In this blog post we want to give a tutorial to the brand new Ambari Blueprints. These blueprints allow to automate the configuration of Hadoop clusters – and together with Vagrant , Foreman and Puppet they are the last missing component to completely describe a Hadoop cluster in code and have it run both on virtual machines and on Bare Metal automatically. This allows to quickly create development and test clusters that are (possibly with the exception of size) identical to the production environment.

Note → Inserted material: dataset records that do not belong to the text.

(* ===== verification/PasswordHash.v ===== *)
(** * Stored passwords

    The encoding of [src/auth/passwordHash.ts]: what it takes to be verified against,
    and that what [hashPassword] stores verifies. *)

From Stdlib Require Import Ascii.
From S2P Require Import Prelude JsText Regex CanonicalJson Scoring Sql AuditChain Credentials UserAdmin UserStore UserEffects UserLifecycle UserSafety UserGuarantees UserSession.

Local Open Scope string_scope.
Local Open Scope list_scope.
#[global] Open Scope Z_scope.

Definition ALGORITHM : string := "scrypt".
Definition KEY_LENGTH : Z := 32.
Definition SALT_BYTES : Z := 16.
Definition DEFAULT_COST : Z := 16384.
Definition DEFAULT_BLOCK_SIZE : Z := 8.
Definition DEFAULT_PARALLELIZATION : Z := 1.
Definition MAX_VERIFY_MEMORY_BYTES : Z := 64 * 1024 * 1024.
Definition MAX_VERIFY_WORK_UNITS : Z := 4 * DEFAULT_COST * DEFAULT_BLOCK_SIZE * DEFAULT_PARALLELIZATION.
Definition MAX_COST : Z := Z.shiftl 1 17.
Definition MAX_BLOCK_SIZE : Z := 16.
Definition MAX_PARALLELIZATION : Z := 4.

Record ScryptParameters : Type := Parameters { cost : Z; blockSize : Z; parallelization : Z }.

(** [scrypt] of [node:crypto] for 32 bytes, [None] when it fails. *)
Class KeyDerivation : Type := {
  scrypt : string → string → ScryptParameters → option string;
}.

(** Documented: the derived key has the length asked for. *)
Class KeyDerivationLaws `(KeyDerivation) : Prop := {
  scrypt_length password salt parameters key :
    scrypt password salt parameters = Some key → String.length key = 32%nat;
}.

Definition default_parameters : ScryptParameters :=
  Parameters DEFAULT_COST DEFAULT_BLOCK_SIZE DEFAULT_PARALLELIZATION.

(** [parts.join('$')] of four. *)
Definition encoding (algorithm parameters salt digest : string) : string :=
  algorithm +:+ "$" +:+ parameters +:+ "$" +:+ salt +:+ "$" +:+ digest.

Definition parameter_text (p : ScryptParameters) : string :=
  "N=" +:+ show_Z (cost p) +:+ ",r=" +:+ show_Z (blockSize p) +:+ ",p=" +:+ show_Z (parallelization p).

(** [(\d{1,k})] after a prefix, as far as the digits go. *)
Definition number_after (prefix : string) (k : nat) (s : string) : option (Z * string) :=
  rest ← strip_prefix prefix s;
  let '(digits, rest) := span_digits rest in
  if (1 <=? String.length digits)%nat && (String.length digits <=? k)%nat then Some (dec_value digits, rest) else None.

(** [/^N=(\d{1,7}),r=(\d{1,3}),p=(\d{1,3})$/.exec(text)] *)
Definition match_parameters (text : string) : option ScryptParameters :=
  '(n, rest) ← number_after "N=" 7 text;
  '(r, rest) ← number_after ",r=" 3 rest;
  '(p, rest) ← number_after ",p=" 3 rest;
  if String.eqb rest "" then Some (Parameters n r p) else None.

Definition isPowerOfTwo (value : Z) : bool := (1 <? value) && (Z.land value (value - 1) =? 0).

(** The bounds, structural and of the envelope. *)
Definition affordable (p : ScryptParameters) : bool :=
  isPowerOfTwo (cost p) && (cost p <=? MAX_COST) &&
  (1 <=? blockSize p) && (blockSize p <=? MAX_BLOCK_SIZE) &&
  (1 <=? parallelization p) && (parallelization p <=? MAX_PARALLELIZATION) &&
  (128 * cost p * blockSize p <=? MAX_VERIFY_MEMORY_BYTES) &&
  (cost p * blockSize p * parallelization p <=? MAX_VERIFY_WORK_UNITS).

Record ParsedHash : Type := Parsed { parameters : ScryptParameters; salt : string; digest : string }.

Section Hashes.
Context `{CaseMapping, WireFormat, KeyDerivation}.

Definition decodeBase64Url (value : string) : option string :=
  if negb (String.eqb value "") && str_forallb url_char value then Some (fromBase64Url value) else None.

Definition parseStoredPasswordHash (storedHash : string) : option ParsedHash :=
  if 512 <? units storedHash then None
  else match split_on "$"%char storedHash with
       | [algorithm; parameterText; saltText; digestText] =>
           if negb (String.eqb algorithm ALGORITHM) then None
           else parameters ← match_parameters parameterText;
                if negb (affordable parameters) then None
                else salt ← decodeBase64Url saltText;
                     digest ← decodeBase64Url digestText;
                     if (len salt <? 8) || (64 <? len salt) || negb (len digest =? KEY_LENGTH) then None
                     else Some (Parsed parameters salt digest)
       | _ => None
       end.

Definition isStoredPasswordHashValid (storedHash : string) : bool :=
  bool_decide (is_Some (parseStoredPasswordHash storedHash)).

(** The salt is of [randomBytes]. *)
Definition hashPassword (password : string) (identity : PasswordIdentityContext) (salt : string)
    : Prelude.result CredentialError string :=
  match checkPasswordPolicy (VStr password) identity with
  | [] => match scrypt password salt default_parameters with
          | Some digest => Ok (encoding ALGORITHM (parameter_text default_parameters) (toBase64Url salt) (toBase64Url digest))
          | None => Throw (CredError HASHING_FAILED)
          end
  | _ => Throw (CredError PASSWORD_POLICY)
  end.

Definition verifyPassword (password : value) (storedHash : string) : bool :=
  match password with
  | VStr p =>
      if bool_decide (p = "") || (PASSWORD_MAX_LENGTH <? units p) || (PASSWORD_MAX_BYTES <? len p) then false
      else match parseStoredPasswordHash storedHash with
           | Some parsed =>
               match scrypt p (salt parsed) (parameters parsed) with
               | Some candidate => String.eqb candidate (digest parsed)
               | None => false
               end
           | None => false
           end
  | _ => false
  end.

(** What the sentinel of a closed account begins with is not the name of the algorithm. *)
Lemma revoked_unverifiable random : parseStoredPasswordHash (REVOKED_PASSWORD_SENTINEL_PREFIX +:+ random) = None.
Proof.
  unfold parseStoredPasswordHash. destruct (512 <? _); [done|].
  change (REVOKED_PASSWORD_SENTINEL_PREFIX +:+ random) with ("revoked" +:+ String "$" random).
  rewrite split_on_app by done. destruct (split_on _ random) as [|a [|b [|c [|e l]]]]; reflexivity.
Qed.

(** Every verification that is bought is within the envelope. *)
Lemma parsed_affordable storedHash parsed :
  parseStoredPasswordHash storedHash = Some parsed →
  128 * cost (parameters parsed) * blockSize (parameters parsed) ≤ MAX_VERIFY_MEMORY_BYTES ∧
  cost (parameters parsed) * blockSize (parameters parsed) * parallelization (parameters parsed) ≤ MAX_VERIFY_WORK_UNITS ∧
  len (digest parsed) = KEY_LENGTH.
Proof.
  unfold parseStoredPasswordHash. destruct (512 <? _); [done|].
  destruct (split_on _ _) as [|a [|b [|c [|e [|]]]]]; try done. destruct (negb (String.eqb a ALGORITHM)); [done|].
  intros (p & _ & Hp)%bind_Some. destruct (affordable p) eqn:Ea; [|done]. cbn [negb] in Hp.
  apply bind_Some in Hp as (s & _ & Hp). apply bind_Some in Hp as (g & _ & Hp).
  destruct (_ || _) eqn:El; [done|]. injection Hp as <-. unfold affordable in Ea. to_prop. cbn. done.
Qed.

Context `{!WireLaws _, !KeyDerivationLaws _}.

Lemma default_parameters_match : match_parameters (parameter_text default_parameters) = Some default_parameters.
Proof. reflexivity. Qed.

(** A stored hash of the program's own making is read back as it was made. *)
Lemma parse_encoding salt digest :
  len salt = SALT_BYTES → len digest = KEY_LENGTH →
  parseStoredPasswordHash (encoding ALGORITHM (parameter_text default_parameters) (toBase64Url salt) (toBase64Url digest)) =
  Some (Parsed default_parameters salt digest).
Proof.
  intros Hs Hd. change (parameter_text default_parameters) with "N=16384,r=8,p=1".
  pose proof (toBase64Url_chars salt) as Cs. pose proof (toBase64Url_chars digest) as Cd.
  pose proof (toBase64Url_length salt) as Ls. pose proof (toBase64Url_length digest) as Ld.
  unfold len, SALT_BYTES, KEY_LENGTH in *. unfold parseStoredPasswordHash, encoding.
  assert (∀ w, str_forallb url_char w = true → str_forallb (fun c => negb (Ascii.eqb c "$")) w = true) as Hno.
  { intros w. apply str_forallb_impl. intros c Hc. destruct (Ascii.eqb_spec c "$"); [by subst|done]. }
  rewrite units_visible.
  2: { unfold all_visible. rewrite !str_forallb_append.
       by rewrite (str_forallb_impl _ _ _ url_char_visible Cs), (str_forallb_impl _ _ _ url_char_visible Cd). }
  unfold len. rewrite !length_append. rewrite (proj2 (Z.ltb_ge _ _)) by (cbn [String.length ALGORITHM]; lia).
  assert (∀ w t, str_forallb (fun c => negb (Ascii.eqb c "$")) w = true → split_on "$"%char (w +:+ "$" +:+ t) = w :: split_on "$"%char t)
    as Hcut by (intros w t; apply split_on_app).
  rewrite !Hcut by (done || by apply Hno). rewrite split_on_none by (by apply Hno). change (String.eqb ALGORITHM ALGORITHM) with true. cbn [negb].
  change (match_parameters "N=16384,r=8,p=1") with (Some default_parameters). cbn [mbind option_bind].
  change (affordable default_parameters) with true. cbn [negb].
  assert (∀ w, (0 < String.length w)%nat → decodeBase64Url (toBase64Url w) = Some w) as Hdec.
  { intros w Hw. unfold decodeBase64Url. rewrite toBase64Url_chars, from_toBase64Url.
    destruct (String.eqb_spec (toBase64Url w) "") as [E|]; [|done].
    pose proof (toBase64Url_length w) as L. rewrite E in L. cbn in L. lia. }
  rewrite !Hdec by lia. cbn [mbind option_bind]. unfold len. rewrite Hd.
  rewrite (proj2 (Z.ltb_ge _ 8)), (proj2 (Z.ltb_ge 64 _)) by lia. done.
Qed.

(** What the policy accepts is within the bounds of the verifier. *)
Lemma accepted_bounds p identity :
  checkPasswordPolicy (VStr p) identity = [] →
  bool_decide (p = "") || (PASSWORD_MAX_LENGTH <? units p) || (PASSWORD_MAX_BYTES <? len p) = false.
Proof.
  unfold checkPasswordPolicy. intros V0. apply app_eq_nil in V0 as [V1 V0]. apply app_eq_nil in V0 as [V2 _].
  unfold violation in V1, V2. destruct (units p <? _) eqn:E1; [done|]. destruct (_ || _) eqn:E2; [done|].
  rewrite <- orb_assoc, E2, orb_false_r. apply bool_decide_eq_false. intros ->. done.
Qed.

(** What [hashPassword] stores is read back as it was made, the hashed password
    verifies against it, and another that the policy accepts verifies exactly when it
    derives the same key under the stored salt. *)
Theorem hashed_password_verifies password identity salt stored other who :
  hashPassword password identity salt = Ok stored → len salt = SALT_BYTES →
  isStoredPasswordHashValid stored = true ∧
  verifyPassword (VStr password) stored = true ∧
  (checkPasswordPolicy (VStr other) who = [] →
    verifyPassword (VStr other) stored =
      bool_decide (scrypt other salt default_parameters = scrypt password salt default_parameters)).
Proof.
  unfold hashPassword. destruct (checkPasswordPolicy (VStr password) identity) eqn:Ep; [|done].
  destruct (scrypt password salt default_parameters) as [key|] eqn:Ek; [|done]. intros [= <-] Hs.
  pose proof (parse_encoding salt key Hs) as Hparse. unfold KEY_LENGTH, len in Hparse.
  rewrite (scrypt_length _ _ _ _ Ek) in Hparse. specialize (Hparse eq_refl).
  unfold isStoredPasswordHashValid, verifyPassword. rewrite Hparse. split; [done|].
  cbn [parameters PasswordHash.salt digest]. rewrite (accepted_bounds _ _ Ep), Ek. split; [apply String.eqb_refl|].
  intros Ho. rewrite (accepted_bounds _ _ Ho). destruct (scrypt other salt default_parameters) as [k'|].
  - destruct (String.eqb_spec k' key) as [->|Hne]; symmetry; [by apply bool_decide_eq_true|].
    apply bool_decide_eq_false. congruence.
  - symmetry. by apply bool_decide_eq_false.
Qed.
End Hashes.

Module DemoHash.
Import DemoUsers DemoSession.

(** A key of 32 characters that depends on password and salt. *)
#[export] Instance derivation : KeyDerivation :=
  {| scrypt := fun password salt _ => Some (str_take 32 (pad_end 32 (password +:+ salt))) |}.

#[export] Instance derivation_laws : KeyDerivationLaws derivation.
Proof.
  split. intros password salt p key Hk. cbn [scrypt derivation] in Hk. apply (inj Some) in Hk as <-.
  apply length_str_take. rewrite length_pad_end. lia.
Qed.

Definition stored : string :=
  encoding ALGORITHM "N=16384,r=8,p=1" (spell (zeros 16)) (spell (str_take 32 (pad_end 32 ("Correct-Horse-7" +:+ zeros 16)))).

Example unusable : map isStoredPasswordHashValid
  [stored; "revoked$" +:+ zeros 43; encoding "scrypt" "N=131072,r=8,p=1" (spell (zeros 16)) (spell (zeros 32));
   encoding "scrypt" "N=16385,r=8,p=1" (spell (zeros 16)) (spell (zeros 32));
   encoding "scrypt" "N=16384,r=8,p=1" (spell (zeros 7)) (spell (zeros 32))] = [true; false; false; false; false].
Proof. vm_compute. reflexivity. Qed.
End DemoHash.
Import DemoUsers DemoSession DemoHash.

Lemma hashed_password_verifies_witness :
  verifyPassword (VStr "Correct-Horse-7") stored = true ∧ verifyPassword (VStr "Correct-Horse-8") stored = false.
Proof.
  destruct (hashed_password_verifies "Correct-Horse-7" (Identity None None) (zeros 16) stored "Correct-Horse-8" (Identity None None))
    as (_ & H1 & H2).
  - vm_compute. reflexivity.
  - reflexivity.
  - split; [exact H1|]. rewrite H2; vm_compute; reflexivity.
Defined.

As an example for this tutorial we use a realization of the Lambda Architecture. You can read about the Lambda Architecture here – but in the end you need to know nothing more than that we want a Hadoop 2 cluster with HDFS (to store files), HBase (to store precomputed views – both views created in batch processes as well as realtime views), Storm (to process data in realtime), Map Reduce (to process data as batches) and finally Pig to make it easiert to create views. Of course we want to use Tez to speed up our processing.
Prerequisites
In previous blog posts we described how to provision virtual or bare metal machines automatically to build your own Hadoop cluster. In both we provided and configured Ambari for you. So if you followed us there you will meet these requirements. Else check the following points. You will need:
- an installed Ambari server on one node
- an installed Ambari agent on all nodes
- a working dns environment including a domain name for every node
- disabled or properly configured services that could interfere with or block Ambari
- the ntp service installed on all nodes
Ambari
When installing a Hadoop cluster, Ambari provides an easy way to install a customizable stack of Hadoop services without needing to worry about the details of the installation. You simply install Ambari and click your way through the user interface.
With Ambari 1.5.0 the new blueprint feature was introduced (but not publicized widely). It allows to programmatically set most of the configurations supported by the Ambari UI. You can define the Hadoop service combination for each host plus a set of cluster scoped configurations. Host scoped configurations are not yet available.
The feature consists of two main components, the blueprint itself and a host mapping. Both are JSON objects and can be exchanged with the Ambari REST API.
Blueprints
A blueprint defines the logical structure of a cluster, without needing informations about the actual infrastructure. Therefore you can use the same blueprint for different amount of nodes, different IPs and different domain names.
The base structure is defined by the top JSON elements “configurations”, “host_groups” and “Blueprints”: (The “configurations” element is optional.)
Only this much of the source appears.